TASK INSTRUCTIONS >>
Could each entry below be printed again exactly as given?

____ AVAILABLE RECORDS

(* ===== verification/NativeErrors.v ===== *)
(** * The error types of the native adapter.

    [SurrealRnError] ([lib.rs]), [SyncStateError] ([sync_state.rs]),
    [NativeSyncError] ([sync_client.rs]) and [NativeBootstrapError]
    ([sync_bootstrap.rs]) of [crates/surrealdb-rn-core], with the functions that
    translate one into another.  Messages and the opaque errors of other crates that
    some variants carry are left out. *)

From S2P Require Import Prelude Protocol Subscription ClientState.

Inductive SurrealRnError :=
| RnInvalidEndpoint
| RnInvalidVariables
| RnClosed
| RnDatabase
| RnCodec
| RnInternal.
#[export] Instance SurrealRnError_eq_dec : EqDecision SurrealRnError.
Proof. solve_decision. Defined.

Inductive SyncStateError :=
| IdentityTooLarge
| StateTooLarge
| RevisionMismatch
| RevisionConflict
| CorruptState
| UnsupportedRecordId
| RecordValueMustBeObject
| ValueCodec (source : SurrealRnError)
| InvalidState (source : ClientError)
| EncodeError
| DecodeError
| DatabaseError
| CoreError (source : SurrealRnError)
| CommitUnknown
| RollbackFailed (operation : SyncStateError).
#[export] Instance SyncStateError_eq_dec : EqDecision SyncStateError.
Proof. solve_decision. Defined.

Inductive NativeSyncError :=
| Closed
| InvalidInput
| ProtocolError
| Persistence
| RecoveryRequired
| RequiresEmbeddedDatabase
| ReadOutputTooLarge
| NNeedsNewScopeJournal
| NPendingQuarantineRequired
| NSubscriptionCancelled
| NInvalidSubscription
| Internal
| QueueCapacity.
#[export] Instance NativeSyncError_eq_dec : EqDecision NativeSyncError.
Proof. solve_decision. Defined.

Inductive NativeBootstrapError :=
| BInvalidInput
| InvalidFrame
| ContextMismatch
| StageMismatch
| CapacityExceeded
| CorruptStage
| Expired
| ClockUnavailable
| BClosed
| BNeedsNewScopeJournal
| BPendingQuarantineRequired
| BRecoveryRequired
| BStorage.
#[export] Instance NativeBootstrapError_eq_dec : EqDecision NativeBootstrapError.
Proof. solve_decision. Defined.

Definition map_protocol_error (error : ClientError) : NativeSyncError :=
  match error with
  | SubscriptionCancelled => NSubscriptionCancelled
  | InvalidSubscription => NInvalidSubscription
  | NeedsNewScopeJournal => NNeedsNewScopeJournal
  | PendingQuarantineRequired => NPendingQuarantineRequired
  | _ => ProtocolError
  end.

Definition map_persistence_error (error : SyncStateError) : NativeSyncError :=
  match error with
  | IdentityTooLarge | StateTooLarge | UnsupportedRecordId | RecordValueMustBeObject
  | ValueCodec _ => InvalidInput
  | InvalidState _ => ProtocolError
  | RevisionMismatch | RevisionConflict | CorruptState | EncodeError | DecodeError
  | DatabaseError | CoreError _ | RollbackFailed _ => Persistence
  | CommitUnknown => RecoveryRequired
  end.

(** [NativeBootstrapError::from_native] *)
Definition from_native (error : NativeSyncError) : NativeBootstrapError :=
  match error with
  | Closed => BClosed
  | RecoveryRequired => BRecoveryRequired
  | NNeedsNewScopeJournal => BNeedsNewScopeJournal
  | NPendingQuarantineRequired => BPendingQuarantineRequired
  | InvalidInput | ReadOutputTooLarge => BInvalidInput
  | ProtocolError | NInvalidSubscription => InvalidFrame
  | _ => BStorage
  end.

(** [NativeBootstrapError::from_store] *)
Definition from_store (error : SyncStateError) : NativeBootstrapError :=
  match error with
  | IdentityTooLarge => BInvalidInput
  | StateTooLarge => CapacityExceeded
  | RevisionConflict | RevisionMismatch => StageMismatch
  | CommitUnknown | RollbackFailed _ => BRecoveryRequired
  | CorruptState | DecodeError => CorruptStage
  | InvalidState NeedsNewScopeJournal => BNeedsNewScopeJournal
  | InvalidState PendingQuarantineRequired => BPendingQuarantineRequired
  | UnsupportedRecordId | RecordValueMustBeObject | ValueCodec _ | InvalidState _ =>
      InvalidFrame
  | _ => BStorage
  end.

(** [matches!(r, Err(CommitUnknown(_) | RollbackFailed { .. }))]: the outcome of the
    storage operation is not known. *)
Definition outcome_unknown {A} (r : result A SyncStateError) : bool :=
  match r with Err CommitUnknown | Err (RollbackFailed _) => true | _ => false end.

(** [result.map_err(f)] *)
Definition map_err {A E F} (f : E → F) (r : result A E) : result A F :=
  match r with Ok a => Ok a | Err e => Err (f e) end.

Lemma map_err_Ok {A E F} (f : E → F) (r : result A E) a : map_err f r = Ok a ↔ r = Ok a.
Proof. destruct r; naive_solver. Qed.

________

OUTPUT FOR THIS TASK >>
(* ===== verification/NativeErrors.v ===== *)
(** * The error types of the native adapter.

    [SurrealRnError] ([lib.rs]), [SyncStateError] ([sync_state.rs]),
    [NativeSyncError] ([sync_client.rs]) and [NativeBootstrapError]
    ([sync_bootstrap.rs]) of [crates/surrealdb-rn-core], with the functions that
    translate one into another.  Messages and the opaque errors of other crates that
    some variants carry are left out. *)

From S2P Require Import Prelude Protocol Subscription ClientState.

Inductive SurrealRnError :=
| RnInvalidEndpoint
| RnInvalidVariables
| RnClosed
| RnDatabase
| RnCodec
| RnInternal.
#[export] Instance SurrealRnError_eq_dec : EqDecision SurrealRnError.
Proof. solve_decision. Defined.

Inductive SyncStateError :=
| IdentityTooLarge
| StateTooLarge
| RevisionMismatch
| RevisionConflict
| CorruptState
| UnsupportedRecordId
| RecordValueMustBeObject
| ValueCodec (source : SurrealRnError)
| InvalidState (source : ClientError)
| EncodeError
| DecodeError
| DatabaseError
| CoreError (source : SurrealRnError)
| CommitUnknown
| RollbackFailed (operation : SyncStateError).
#[export] Instance SyncStateError_eq_dec : EqDecision SyncStateError.
Proof. solve_decision. Defined.

Inductive NativeSyncError :=
| Closed
| InvalidInput
| ProtocolError
| Persistence
| RecoveryRequired
| RequiresEmbeddedDatabase
| ReadOutputTooLarge
| NNeedsNewScopeJournal
| NPendingQuarantineRequired
| NSubscriptionCancelled
| NInvalidSubscription
| Internal
| QueueCapacity.
#[export] Instance NativeSyncError_eq_dec : EqDecision NativeSyncError.
Proof. solve_decision. Defined.

Inductive NativeBootstrapError :=
| BInvalidInput
| InvalidFrame
| ContextMismatch
| StageMismatch
| CapacityExceeded
| CorruptStage
| Expired
| ClockUnavailable
| BClosed
| BNeedsNewScopeJournal
| BPendingQuarantineRequired
| BRecoveryRequired
| BStorage.
#[export] Instance NativeBootstrapError_eq_dec : EqDecision NativeBootstrapError.
Proof. solve_decision. Defined.

Definition map_protocol_error (error : ClientError) : NativeSyncError :=
  match error with
  | SubscriptionCancelled => NSubscriptionCancelled
  | InvalidSubscription => NInvalidSubscription
  | NeedsNewScopeJournal => NNeedsNewScopeJournal
  | PendingQuarantineRequired => NPendingQuarantineRequired
  | _ => ProtocolError
  end.

Definition map_persistence_error (error : SyncStateError) : NativeSyncError :=
  match error with
  | IdentityTooLarge | StateTooLarge | UnsupportedRecordId | RecordValueMustBeObject
  | ValueCodec _ => InvalidInput
  | InvalidState _ => ProtocolError
  | RevisionMismatch | RevisionConflict | CorruptState | EncodeError | DecodeError
  | DatabaseError | CoreError _ | RollbackFailed _ => Persistence
  | CommitUnknown => RecoveryRequired
  end.

(** [NativeBootstrapError::from_native] *)
Definition from_native (error : NativeSyncError) : NativeBootstrapError :=
  match error with
  | Closed => BClosed
  | RecoveryRequired => BRecoveryRequired
  | NNeedsNewScopeJournal => BNeedsNewScopeJournal
  | NPendingQuarantineRequired => BPendingQuarantineRequired
  | InvalidInput | ReadOutputTooLarge => BInvalidInput
  | ProtocolError | NInvalidSubscription => InvalidFrame
  | _ => BStorage
  end.

(** [NativeBootstrapError::from_store] *)
Definition from_store (error : SyncStateError) : NativeBootstrapError :=
  match error with
  | IdentityTooLarge => BInvalidInput
  | StateTooLarge => CapacityExceeded
  | RevisionConflict | RevisionMismatch => StageMismatch
  | CommitUnknown | RollbackFailed _ => BRecoveryRequired
  | CorruptState | DecodeError => CorruptStage
  | InvalidState NeedsNewScopeJournal => BNeedsNewScopeJournal
  | InvalidState PendingQuarantineRequired => BPendingQuarantineRequired
  | UnsupportedRecordId | RecordValueMustBeObject | ValueCodec _ | InvalidState _ =>
      InvalidFrame
  | _ => BStorage
  end.

(** [matches!(r, Err(CommitUnknown(_) | RollbackFailed { .. }))]: the outcome of the
    storage operation is not known. *)
Definition outcome_unknown {A} (r : result A SyncStateError) : bool :=
  match r with Err CommitUnknown | Err (RollbackFailed _) => true | _ => false end.

(** [result.map_err(f)] *)
Definition map_err {A E F} (f : E → F) (r : result A E) : result A F :=
  match r with Ok a => Ok a | Err e => Err (f e) end.

Lemma map_err_Ok {A E F} (f : E → F) (r : result A E) a : map_err f r = Ok a ↔ r = Ok a.
Proof. destruct r; naive_solver. Qed.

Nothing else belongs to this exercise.